Among the entries below, find the line with "supplied by the", then quote it and each following line up to and including the line with "Import ListNotations.", and nothing else.

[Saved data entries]
☆ ☆ ☆
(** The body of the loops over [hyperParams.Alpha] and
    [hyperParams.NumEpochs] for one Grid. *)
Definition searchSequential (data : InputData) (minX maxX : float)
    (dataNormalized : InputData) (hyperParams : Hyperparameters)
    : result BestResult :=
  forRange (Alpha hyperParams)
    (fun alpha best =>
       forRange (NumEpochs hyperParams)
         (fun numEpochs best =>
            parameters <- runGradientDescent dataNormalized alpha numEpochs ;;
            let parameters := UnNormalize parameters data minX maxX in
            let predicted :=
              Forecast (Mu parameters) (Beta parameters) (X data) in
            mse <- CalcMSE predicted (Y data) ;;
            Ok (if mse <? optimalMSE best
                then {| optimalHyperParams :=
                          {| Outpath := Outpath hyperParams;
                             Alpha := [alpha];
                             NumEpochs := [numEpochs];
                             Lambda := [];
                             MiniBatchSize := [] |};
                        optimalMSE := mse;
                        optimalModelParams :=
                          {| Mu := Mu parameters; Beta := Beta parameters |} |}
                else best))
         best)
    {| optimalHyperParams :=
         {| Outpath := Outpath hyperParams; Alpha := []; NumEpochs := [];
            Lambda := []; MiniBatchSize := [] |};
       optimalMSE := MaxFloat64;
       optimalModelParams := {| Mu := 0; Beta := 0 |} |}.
☆ ☆ ☆
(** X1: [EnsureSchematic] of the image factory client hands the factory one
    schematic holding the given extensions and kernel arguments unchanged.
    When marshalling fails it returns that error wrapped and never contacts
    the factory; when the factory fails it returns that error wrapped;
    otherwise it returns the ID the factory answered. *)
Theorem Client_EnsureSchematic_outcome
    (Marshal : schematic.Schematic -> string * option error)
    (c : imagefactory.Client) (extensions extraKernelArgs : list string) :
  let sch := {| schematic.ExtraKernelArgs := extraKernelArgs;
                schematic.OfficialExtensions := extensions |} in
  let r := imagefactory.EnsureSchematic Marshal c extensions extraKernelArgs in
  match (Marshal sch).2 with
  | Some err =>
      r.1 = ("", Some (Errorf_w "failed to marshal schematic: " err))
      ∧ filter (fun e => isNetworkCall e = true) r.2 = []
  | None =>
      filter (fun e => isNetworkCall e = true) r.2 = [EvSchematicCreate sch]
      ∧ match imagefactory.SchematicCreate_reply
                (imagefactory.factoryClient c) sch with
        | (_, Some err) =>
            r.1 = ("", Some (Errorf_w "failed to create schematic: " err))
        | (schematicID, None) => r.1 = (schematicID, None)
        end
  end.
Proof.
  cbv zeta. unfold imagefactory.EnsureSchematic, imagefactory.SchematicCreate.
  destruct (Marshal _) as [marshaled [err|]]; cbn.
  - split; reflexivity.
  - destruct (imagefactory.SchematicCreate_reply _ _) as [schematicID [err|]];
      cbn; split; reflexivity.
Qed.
☆ ☆ ☆
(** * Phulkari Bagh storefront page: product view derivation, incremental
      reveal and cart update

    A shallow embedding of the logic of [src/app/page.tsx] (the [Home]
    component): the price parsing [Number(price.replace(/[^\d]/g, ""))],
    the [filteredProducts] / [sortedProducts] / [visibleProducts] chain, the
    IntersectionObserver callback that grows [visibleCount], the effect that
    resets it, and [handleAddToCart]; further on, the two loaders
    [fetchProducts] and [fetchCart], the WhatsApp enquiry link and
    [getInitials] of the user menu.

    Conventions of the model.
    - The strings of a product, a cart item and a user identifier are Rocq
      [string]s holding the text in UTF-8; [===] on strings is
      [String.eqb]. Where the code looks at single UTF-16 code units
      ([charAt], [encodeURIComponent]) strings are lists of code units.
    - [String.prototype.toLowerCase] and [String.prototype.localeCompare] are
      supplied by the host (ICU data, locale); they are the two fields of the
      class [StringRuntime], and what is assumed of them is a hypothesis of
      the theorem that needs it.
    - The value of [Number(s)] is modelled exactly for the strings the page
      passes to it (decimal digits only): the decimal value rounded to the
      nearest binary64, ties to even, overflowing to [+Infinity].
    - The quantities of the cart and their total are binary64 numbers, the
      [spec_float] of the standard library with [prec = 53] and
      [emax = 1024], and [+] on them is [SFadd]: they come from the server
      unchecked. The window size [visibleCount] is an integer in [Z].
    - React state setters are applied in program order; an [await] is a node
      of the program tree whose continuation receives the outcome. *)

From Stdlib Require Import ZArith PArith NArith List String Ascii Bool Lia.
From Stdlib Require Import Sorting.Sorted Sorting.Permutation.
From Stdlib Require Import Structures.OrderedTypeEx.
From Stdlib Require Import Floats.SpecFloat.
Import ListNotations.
☆ ☆ ☆
_EXPECTED ANSWER_
      supplied by the host (ICU data, locale); they are the two fields of the
      class [StringRuntime], and what is assumed of them is a hypothesis of
      the theorem that needs it.
    - The value of [Number(s)] is modelled exactly for the strings the page
      passes to it (decimal digits only): the decimal value rounded to the
      nearest binary64, ties to even, overflowing to [+Infinity].
    - The quantities of the cart and their total are binary64 numbers, the
      [spec_float] of the standard library with [prec = 53] and
      [emax = 1024], and [+] on them is [SFadd]: they come from the server
      unchecked. The window size [visibleCount] is an integer in [Z].
    - React state setters are applied in program order; an [await] is a node
      of the program tree whose continuation receives the outcome. *)

From Stdlib Require Import ZArith PArith NArith List String Ascii Bool Lia.
From Stdlib Require Import Sorting.Sorted Sorting.Permutation.
From Stdlib Require Import Structures.OrderedTypeEx.
From Stdlib Require Import Floats.SpecFloat.
Import ListNotations.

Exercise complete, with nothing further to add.